= WHAT IS REQUIRED =
Copy the records below character for character.

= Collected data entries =
Definition exec (op : Op.op) (vals : list Z) (w : World) : Outcome (Val:=Z) (World:=World) :=
  match op, vals with
  | Op.CallGlobal _ g _ _ _ _, _ =>
      mkOutcome Fall [Some 0%Z] [] (set_global g (foldr Z.add 0 vals)%Z w)
  | Op.LoadGlobal _ g _, _ =>
      match w.2 !! as_usize (global_id g) with
      | Some v => mkOutcome Fall [Some v] [] w
      | None => mkOutcome Stop [] [] w
      end
  | Op.TakeGlobal _ g _, _ =>
      match w.2 !! as_usize (global_id g) with
      | Some v => mkOutcome Fall [Some v] [] (set_global g 0 w)
      | None => mkOutcome Stop [] [] w
      end
  | Op.StoreGlobal g _, [v] => mkOutcome Fall [] [] (set_global g v w)
  | Op.Drop _ _, [v] => mkOutcome Fall [Some 0%Z] [] (release v w)
  | _, _ =>
      let o := Toy.exec op vals w.1 in
      mkOutcome (next o) (def_writes o) (use_writes o) (world o, w.2)
  end.

Lemma exec_defines op vals w :
  next (exec op vals w) ≠ Stop →
  Forall is_Some (def_writes (exec op vals w)) ∧
  length (def_writes (exec op vals w)) = length (op_defs op).
Proof.
  assert (Htoy : Forall is_Some (def_writes (Toy.exec op vals w.1)) ∧
    length (def_writes (Toy.exec op vals w.1)) = length (op_defs op)).
  { simpl. rewrite length_replicate. split; [by apply Forall_replicate; eexists|done]. }
  destruct op; try (intros _; exact Htoy); simpl.
  - destruct (w.2 !! _); simpl; [intros _|done]. by repeat constructor.
  - intros _. destruct vals as [|v [|? ?]]; [exact Htoy|by repeat constructor|exact Htoy].
  - destruct (w.2 !! _); simpl; [intros _|done]. by repeat constructor.
  - intros _. destruct vals as [|v [|? ?]]; [exact Htoy|by repeat constructor|exact Htoy].
Qed.

Lemma globals_defines_all : defines exec.
Proof.
  intros op vals w o Hn. left. rewrite <-op_defs_skeleton. by apply exec_defines.
Qed.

= SOLVED EXERCISE =
Definition exec (op : Op.op) (vals : list Z) (w : World) : Outcome (Val:=Z) (World:=World) :=
  match op, vals with
  | Op.CallGlobal _ g _ _ _ _, _ =>
      mkOutcome Fall [Some 0%Z] [] (set_global g (foldr Z.add 0 vals)%Z w)
  | Op.LoadGlobal _ g _, _ =>
      match w.2 !! as_usize (global_id g) with
      | Some v => mkOutcome Fall [Some v] [] w
      | None => mkOutcome Stop [] [] w
      end
  | Op.TakeGlobal _ g _, _ =>
      match w.2 !! as_usize (global_id g) with
      | Some v => mkOutcome Fall [Some v] [] (set_global g 0 w)
      | None => mkOutcome Stop [] [] w
      end
  | Op.StoreGlobal g _, [v] => mkOutcome Fall [] [] (set_global g v w)
  | Op.Drop _ _, [v] => mkOutcome Fall [Some 0%Z] [] (release v w)
  | _, _ =>
      let o := Toy.exec op vals w.1 in
      mkOutcome (next o) (def_writes o) (use_writes o) (world o, w.2)
  end.

Lemma exec_defines op vals w :
  next (exec op vals w) ≠ Stop →
  Forall is_Some (def_writes (exec op vals w)) ∧
  length (def_writes (exec op vals w)) = length (op_defs op).
Proof.
  assert (Htoy : Forall is_Some (def_writes (Toy.exec op vals w.1)) ∧
    length (def_writes (Toy.exec op vals w.1)) = length (op_defs op)).
  { simpl. rewrite length_replicate. split; [by apply Forall_replicate; eexists|done]. }
  destruct op; try (intros _; exact Htoy); simpl.
  - destruct (w.2 !! _); simpl; [intros _|done]. by repeat constructor.
  - intros _. destruct vals as [|v [|? ?]]; [exact Htoy|by repeat constructor|exact Htoy].
  - destruct (w.2 !! _); simpl; [intros _|done]. by repeat constructor.
  - intros _. destruct vals as [|v [|? ?]]; [exact Htoy|by repeat constructor|exact Htoy].
Qed.

Lemma globals_defines_all : defines exec.
Proof.
  intros op vals w o Hn. left. rewrite <-op_defs_skeleton. by apply exec_defines.
Qed.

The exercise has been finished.